Ich kenne Jonny schon sehr lange, sogar länger als meinen Mann Alexander. Jonny und ich gingen am gleichen Ort in die Schule. Es war eine kleine Stadt in der wir aufwuchsen und jeder kannte jeden, so ähnlich wie hier an diesem Ort, an den uns das Schicksal nun zufällig wieder beide hingespült hat.

Ich trete hinaus auf die Straße. Es ist ein herrlicher Frühlingsnachmittag. Die Schwester würde noch eine ganze Weile da bleiben und außerdem gibt es noch ein Kindermädchen, das Betty schon einige Jahre kennt. Ich habe trotzdem ein schlechtes Gewissen eine Weile in der Frühlingssonne spazieren zu gehen, aber auch ich brauche mal frische Luft und außerdem habe ich ja ein Ziel und das heißt, die Puppe für Betty zu besorgen.

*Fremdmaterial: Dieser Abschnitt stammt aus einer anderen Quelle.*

(* ===== verification/Snippet.v ===== *)
(** * Snippets ([search/searcher.py] [make_snippet], [search/snippet_width.py]) *)
From S2P Require Import Prelude PyStr Query.

Module Snippet.
Definition MIN_WIDTH : Z := 1.

(** A value handed in for [snippet_chars]: an [int], or anything else ([bool]
    included). *)
Inductive width_value := IntWidth (n : Z) | NotAnInt.
(** [snippet_width_error]: [true] when the width is refused. *)
Definition snippet_width_error (value : width_value) (max_chars : option Z) : bool :=
  match value with
  | NotAnInt => true
  | IntWidth n =>
      match max_chars with
      | None => n <? MIN_WIDTH
      | Some m => negb ((MIN_WIDTH <=? n) && (n <=? m))
      end
  end.

Section snippet.
Context `{PyUnicode}.

(** [\w] of [re]. *)
Definition is_word (c : Z) : bool := isalnum_char c || (c =? 95).

(** The least index at which a term occurs, looking through the terms in order. *)
Definition best_position (lowered : pystr) (terms : list pystr) : option nat :=
  fold_left (fun best term =>
    match term with
    | [] => best
    | _ =>
        match find_sub (lower term) lowered, best with
        | None, _ => best
        | Some i, None => Some i
        | Some i, Some b => if (i <? b)%nat then Some i else Some b
        end
    end) terms None.

(** The window cut after its last word, when it has one. *)
Definition leading_window (text : pystr) (width : nat) : pystr :=
  let cut := take width text in
  match rstrip_p (fun c => negb (is_word c)) cut with
  | [] => cut
  | trimmed => trimmed
  end.

Definition ELLIPSIS : Z := 8230.
Definition make_snippet (text : pystr) (terms : list pystr) (width : nat) : pystr :=
  match text with
  | [] => []
  | _ =>
      if (length text <=? width)%nat then text
      else match best_position (lower text) terms with
           | None => leading_window text width
           | Some pos =>
               let half := (width / 2)%nat in
               let start := (pos - half)%nat in
               let end_ := Nat.min (length text) (start + width) in
               let prefix := if (0 <? start)%nat then [ELLIPSIS] else [] in
               let suffix := if (end_ <? length text)%nat then [ELLIPSIS] else [] in
               strip (prefix ++ take (end_ - start) (drop start text) ++ suffix)
           end
  end.

(** ** Facts *)
Lemma drop_while_length p s : (length (drop_while p s) <= length s)%nat.
Proof. induction s as [| c s IH]; cbn; [done |]. destruct (p c); cbn; lia. Qed.
Lemma strip_length s : (length (strip s) <= length s)%nat.
Proof.
  unfold strip, strip_p, rstrip_p, lstrip_p. rewrite length_reverse.
  etransitivity; [apply drop_while_length |]. rewrite length_reverse. apply drop_while_length.
Qed.
Lemma drop_while_suffix p s : exists pre, s = pre ++ drop_while p s.
Proof.
  induction s as [| c s (pre & IH)]; cbn; [by exists [] |]. destruct (p c); [| by exists []].
  exists (c :: pre). cbn. by rewrite <- IH.
Qed.
Lemma rstrip_prefix p s : rstrip_p p s = take (length (rstrip_p p s)) s.
Proof.
  unfold rstrip_p. destruct (drop_while_suffix p (reverse s)) as [pre Hp].
  set (d := drop_while p (reverse s)) in *. clearbody d.
  assert (s = reverse d ++ reverse pre) as -> by (by rewrite <- reverse_app, <- Hp, reverse_involutive).
  by rewrite take_app_length.
Qed.

Lemma leading_window_prefix text width :
  exists len, (len <= width)%nat /\ leading_window text width = take len text.
Proof.
  unfold leading_window. pose proof (rstrip_prefix (fun c => negb (is_word c)) (take width text)) as Hp.
  destruct (rstrip_p _ (take width text)) as [| c r] eqn:E; [by exists width |].
  exists (Nat.min (length (c :: r)) width). split; [lia |]. by rewrite Hp at 1; rewrite take_take.
Qed.

(** A snippet is a bounded window on its text.  A text that fits is
    returned whole.  Of a longer one the snippet shows one contiguous piece of
    at most [width] characters, between at most two ellipses; without a match
    that piece starts the text, and with one it holds the first match's
    position. *)
Lemma snippet_is_window (text : pystr) (terms : list pystr) (width : nat) :
  (length (make_snippet text terms width) <= width + 2)%nat /\
  ((length text <= width)%nat -> make_snippet text terms width = text) /\
  ((width < length text)%nat -> exists start len, (len <= width)%nat /\
     let core := take len (drop start text) in
     match best_position (lower text) terms with
     | None => make_snippet text terms width = core /\ start = 0%nat
     | Some pos =>
         (exists l r, make_snippet text terms width = strip (l ++ core ++ r) /\
            (l = [] \/ l = [ELLIPSIS]) /\ (r = [] \/ r = [ELLIPSIS])) /\
         ((pos < length text)%nat -> (0 < width)%nat ->
            (start <= pos < start + length core)%nat)
     end).
Proof.
  assert (Hlong : (width < length text)%nat -> exists start len, (len <= width)%nat /\
     let core := take len (drop start text) in
     match best_position (lower text) terms with
     | None => make_snippet text terms width = core /\ start = 0%nat
     | Some pos =>
         (exists l r, make_snippet text terms width = strip (l ++ core ++ r) /\
            (l = [] \/ l = [ELLIPSIS]) /\ (r = [] \/ r = [ELLIPSIS])) /\
         ((pos < length text)%nat -> (0 < width)%nat ->
            (start <= pos < start + length core)%nat)
     end).
  { intros Hw. unfold make_snippet. destruct text as [| c0 text]; [cbn in Hw; lia |].
    set (t := c0 :: text) in *. rewrite (proj2 (Nat.leb_gt _ _)) by done.
    destruct (best_position (lower t) terms) as [pos |].
    - set (start := (pos - width / 2)%nat). set (e := Nat.min (length t) (start + width)).
      exists start, (e - start)%nat. split; [lia |]. cbv zeta. split.
      + eexists _, _. split; [done |]. split; case_ifs; auto.
      + intros Hpos Hw0. rewrite length_take, length_drop.
        pose proof (Nat.div_lt width 2). lia.
    - destruct (leading_window_prefix t width) as (len & Hlen & ->). exists 0%nat, len. by rewrite drop_0. }
  split_and!; [| | done].
  - destruct (Nat.le_gt_cases (length text) width) as [Hle | Hgt].
    + unfold make_snippet. destruct text; [cbn; lia |]. rewrite (proj2 (Nat.leb_le _ _)) by done. lia.
    + destruct (Hlong Hgt) as (start & len & Hlen & Hc). cbv zeta in Hc.
      destruct (best_position (lower text) terms) as [pos |].
      * destruct Hc as [(l & r & -> & Hl & Hr) _]. etransitivity; [apply strip_length |].
        rewrite !length_app, length_take. destruct Hl as [-> | ->], Hr as [-> | ->]; cbn; lia.
      * destruct Hc as [-> _]. rewrite length_take. lia.
  - intros Hle. unfold make_snippet. destruct text; [done |]. by rewrite (proj2 (Nat.leb_le _ _)).
Qed.
End snippet.

#[local] Existing Instance Query.ascii_unicode.
Example snippet_around_match :
  make_snippet (lit "please find the attached Invoice for May") [lit "invoice"] 12
    = ELLIPSIS :: lit "ached Invoic" ++ [ELLIPSIS].
Proof. by vm_compute. Qed.
Example snippet_without_match : make_snippet (lit "alpha beta, gamma") [lit "zzz"] 11 = lit "alpha beta".
Proof. by vm_compute. Qed.
End Snippet.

Seit Alexander gestorben ist und ich Witwe bin, habe ich die ganze Verantwortung und alle Entscheidungen alleine zu tragen. Nur gut, dass wir beide finanziell keinerlei Sorgen haben müssen, aber trotzdem komme ich mir oft einsam vor. Ich will das Beste für mein Kind und jetzt ist sie schwer krank. Die Angst sie könnte nun auch noch sterben schnürt mir des Öfteren die Luft ab, aber ich will nun nicht mehr daran denken. Ich gehe einen Schritt nach dem anderen. Vorbei an den imposanten Häusern dieses Viertels. Dann entlang an dem Neubaugebiet mit den Ein- und Zweifamilienhäusern, weiter an den Schrebergartensiedlungen und dann irgendwann komme ich zu den kleinen alten Häuschen am Rande unserer Stadt. Ich kann schon die Waldluft riechen und das kleine alte Fachwerkhaus sehen, das aussieht wie ein Hexenhäuschen mit einem kleinen verwilderten Garten davor. Das gehört Jonny. Ich war noch nie dort, aber Betty und die anderen Kinder besuchen ihn oft.

Aus Bettys Erzählungen weiß ich, dass Jonny Hasen hält und eine Schildkröte hat. Seine Tür steht immer offen für kleine und große Besucher. Es ist ein merkwürdiges Leben das er da führt. Er scheint selbst ein Kindskopf geblieben zu sein. Seine Eltern haben ihm ein Vermögen hinterlassen und jetzt ist nichts mehr übrig. Alles ist durch seine Hände geflossen. Er hat es für Feste, falsche Freunde und Kunstwerke ausgegeben. Nun verdient er sein Geld selbst als „Künstler“ mit seinem Puppentheater.

Ich stehe vor der Gartentür und frage mich, ob ich tatsächlich eintreten soll. Mir ist nicht ganz wohl bei der Sache, denn Jonny und ich sind nicht nur alte Bekannte. Wir haben eine eigene Geschichte miteinander. Jonny war mal sehr verliebt in mich, in der Zeit als ich Schönheitskönigin war. Eine Puppe in seinem Theater wurde mir nachempfunden und die Leute sagen er habe aus Liebe zu mir nie eine andere Frau angesehen.- Gerüchte wahrscheinlich, in der heutigen Zeit kann kein Mann so weltfremd sein. Die Leute reden dummes Zeug. Tatsache ist allerdings, dass ich es eine ganze Weile vermieden habe ihm zu begegnen, weil er in der Jugend ziemlich übertrieben um mich geworben hat. Sogar meine Freunde und meine Familie wurden mit einbezogen von ihm. Er setzte eine Weile alle Hebel in Bewegung, aber das kam für mich nie in Frage. Warum auch, ich kannte ja schon Alexander und der war es eben für mich, schon vom ersten Moment an.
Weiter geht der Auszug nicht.